Alphaviruses, like many other arthropod-borne viruses, infect vertebrate species and insect vectors separated by hundreds of millions of years of evolutionary history. Entry into evolutionarily divergent host cells can be accomplished by recognition of different cellular receptors in different species, or by binding to receptors that are highly conserved across species. Although multiple
alphavirus receptors have been described1-3, most are not shared among vertebrate and invertebrate hosts. Here we identify the
very low-density lipoprotein receptor (VLDLR) as a receptor for the prototypic alphavirus Semliki forest virus.
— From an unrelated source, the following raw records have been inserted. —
(** * Dynamic output file lists of parsl: a shallow embedding

    The development follows [parsl/data_provider/dynamic_files.py]
    (classes [DynamicFileList], its nested class [DynamicFile] and
    [DynamicFileSubList]) and [parsl/app/futures.py] (class [DataFuture]).

    Python objects live in a store and are named by references, so that
    aliasing (one wrapper reachable from a list, from a view over it and
    from the completion-predicate map) is modelled as in the program.
    Methods are computations in a state monad over the store; a raised
    Python exception keeps the store as it was when it was raised. *)

From stdpp Require Import base list strings.
From Stdlib Require Import ZArith Lia.

Local Open Scope Z_scope.

(** ** Data model *)

(** Object identity: the position of the object in the store. *)
Abbreviation ref := nat (only parsing).

(** Python exceptions met in the two modules. [TaskError n] stands for
    the failure of a producing task. *)
Inductive exn :=
| TypeError | ValueError | IndexError | KeyError | AttributeError
| InvalidStateError | NotImplementedError | RecursionError | Exception
| TaskError (code : nat).

(** [concurrent.futures.Future] states; cancellation is not reachable
    since every [cancel] of these classes raises. *)
Inductive fstate := PENDING | RUNNING | FINISHED.

(** Bound methods registered with [add_done_callback]. *)
Inductive callback :=
| CbDataFuture (self : ref)       (* DataFuture.parent_callback *)
| CbDynamicFile (self : ref)      (* DynamicFileList.DynamicFile.parent_callback *)
| CbDynamicFileList (self : ref). (* DynamicFileList.parent_callback *)

(** Modelled from the spec: class [File] of [parsl.data_provider.files] is
    not part of the sources at hand. An artifact has a location and mutable
    optional metadata, and an independent-copy operation ([cleancopy]).
    [filepath] and [filename] are both kept since the code reads both. *)
Record File := mkFile {
  filepath : string;
  filename : string;
  timestamp : option nat }.

(** Modelled from the spec: the staging collaborator and provenance
    registrar ([DataFlowKernel]) is external. All that matters here is
    whether [stage_out] hands back a follow-on future. File provenance
    capture (which reads the file system) is taken to be switched off. *)
Record DataFlowKernel := mkDfk {
  dfk_id : nat;
  stage_out_follow_on : bool }.

(** Attributes of [concurrent.futures.Future], shared by every future. *)
Record Future_attrs := mkFuture {
  _state : fstate;
  _result : option ref;
  _exception : option exn;
  _done_callbacks : list callback;
  _outputs : option ref }.

(** Modelled from the spec: [AppFuture], the future of the producing task
    supplied by the execution engine. *)
Record AppFuture_attrs := mkAppFuture {
  app_tid : Z;
  app_task_record : nat }.

Record DataFuture_attrs := mkDataFuture {
  df_tid : option Z;
  df_file_obj : ref;
  df_parent : ref;
  df_app_fut : ref;
  df_data_flow_kernel : DataFlowKernel }.

Record DynamicFile_attrs := mkDynamicFile {
  _is_df : bool;
  dyn_parent : ref;
  dyn_file_obj : option ref;
  _empty : bool;
  _staged_out : bool }.

(** A Python [slice] object with integer or absent bounds. *)
Record pyslice := mkSlice {
  sl_start : option Z;
  sl_stop : option Z;
  sl_step : option Z }.

(** Keys of the completion-predicate map: file names, or [None] for the
    name of an empty wrapper. *)
Definition key := option string.

(** [DynamicFileList]; a [DynamicFileSubList] is one whose [slice] is set.
    [files_done] is a Python dict (insertion ordered) whose values are the
    bound [done] methods of wrappers, kept as the wrapper's reference. *)
Record DynamicFileList_attrs := mkList {
  items : list ref;
  files_done : list (key * ref);
  _last_idx : Z;
  executor : string;
  parent : option ref;
  dataflow : option DataFlowKernel;
  _sub_callbacks : list ref;
  _in_callback : bool;
  _staging_inhibited : bool;
  _output_task_id : option Z;
  task_record : option nat;
  slice : option pyslice;
  fixed_size : bool }.

Inductive instance :=
| IFuture
| IAppFuture (a : AppFuture_attrs)
| IDataFuture (a : DataFuture_attrs)
| IDynamicFile (a : DynamicFile_attrs)
| IDynamicFileList (a : DynamicFileList_attrs).

Inductive obj :=
| OFile (f : File)
| OFuture (base : Future_attrs) (inst : instance).

(** Calls to the external collaborators, in the order they are made.
    [EvStageOut] also records the list, index and wrapper being staged. *)
Inductive event :=
| EvStageOut (lst : ref) (idx : Z) (slot : ref) (f_copy : ref)
             (exec : string) (app_fu : ref)
| EvReplaceTaskStageOut (lst : ref) (f_copy : ref) (task_id : option Z)
| EvRegisterAsOutput (file_obj : option ref) (record : option nat).

Record world := mkWorld {
  heap : list obj;
  log : list event;
  clock : nat }.

(** Record updates. *)
Definition with_state s (b : Future_attrs) :=
  mkFuture s (_result b) (_exception b) (_done_callbacks b) (_outputs b).
Definition with_result r (b : Future_attrs) :=
  mkFuture (_state b) r (_exception b) (_done_callbacks b) (_outputs b).
Definition with_exception e (b : Future_attrs) :=
  mkFuture (_state b) (_result b) e (_done_callbacks b) (_outputs b).
Definition with_done_callbacks c (b : Future_attrs) :=
  mkFuture (_state b) (_result b) (_exception b) c (_outputs b).
Definition with_outputs o (b : Future_attrs) :=
  mkFuture (_state b) (_result b) (_exception b) (_done_callbacks b) o.

Definition with_df_file_obj f (a : DataFuture_attrs) :=
  mkDataFuture (df_tid a) f (df_parent a) (df_app_fut a) (df_data_flow_kernel a).
Definition with_df_parent p (a : DataFuture_attrs) :=
  mkDataFuture (df_tid a) (df_file_obj a) p (df_app_fut a) (df_data_flow_kernel a).
Definition with_df_tid t (a : DataFuture_attrs) :=
  mkDataFuture t (df_file_obj a) (df_parent a) (df_app_fut a) (df_data_flow_kernel a).

Definition with_dyn_file_obj f (a : DynamicFile_attrs) :=
  mkDynamicFile (_is_df a) (dyn_parent a) f (_empty a) (_staged_out a).
Definition with_is_df b (a : DynamicFile_attrs) :=
  mkDynamicFile b (dyn_parent a) (dyn_file_obj a) (_empty a) (_staged_out a).
Definition with_empty b (a : DynamicFile_attrs) :=
  mkDynamicFile (_is_df a) (dyn_parent a) (dyn_file_obj a) b (_staged_out a).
We show that the E2 and E1
glycoproteins (E2-E1) of Semliki forest virus, eastern equine encephalitis virus and Sindbis virus interact with the
ligand-binding domains (LBDs) of VLDLR and
apolipoprotein E receptor 2 (ApoER2), two closely related receptors. Ectopic expression of either
protein facilitates cellular attachment, and internalization of virus-like particles, a VLDLR LBD-Fc fusion
protein or a
ligand-binding antagonist block Semliki forest virus E2-E1-mediated
infection of human and mouse neurons in culture. The administration of a VLDLR LBD-Fc fusion
protein has protective activity against rapidly fatal
Semliki forest virus infection in mouse neonates. We further show that invertebrate receptor orthologues from mosquitoes and worms can serve as functional
alphavirus receptors. We propose that the ability of some alphaviruses to infect a wide range of hosts is a result of their engagement of evolutionarily conserved
lipoprotein receptors and contributes to their pathogenesis.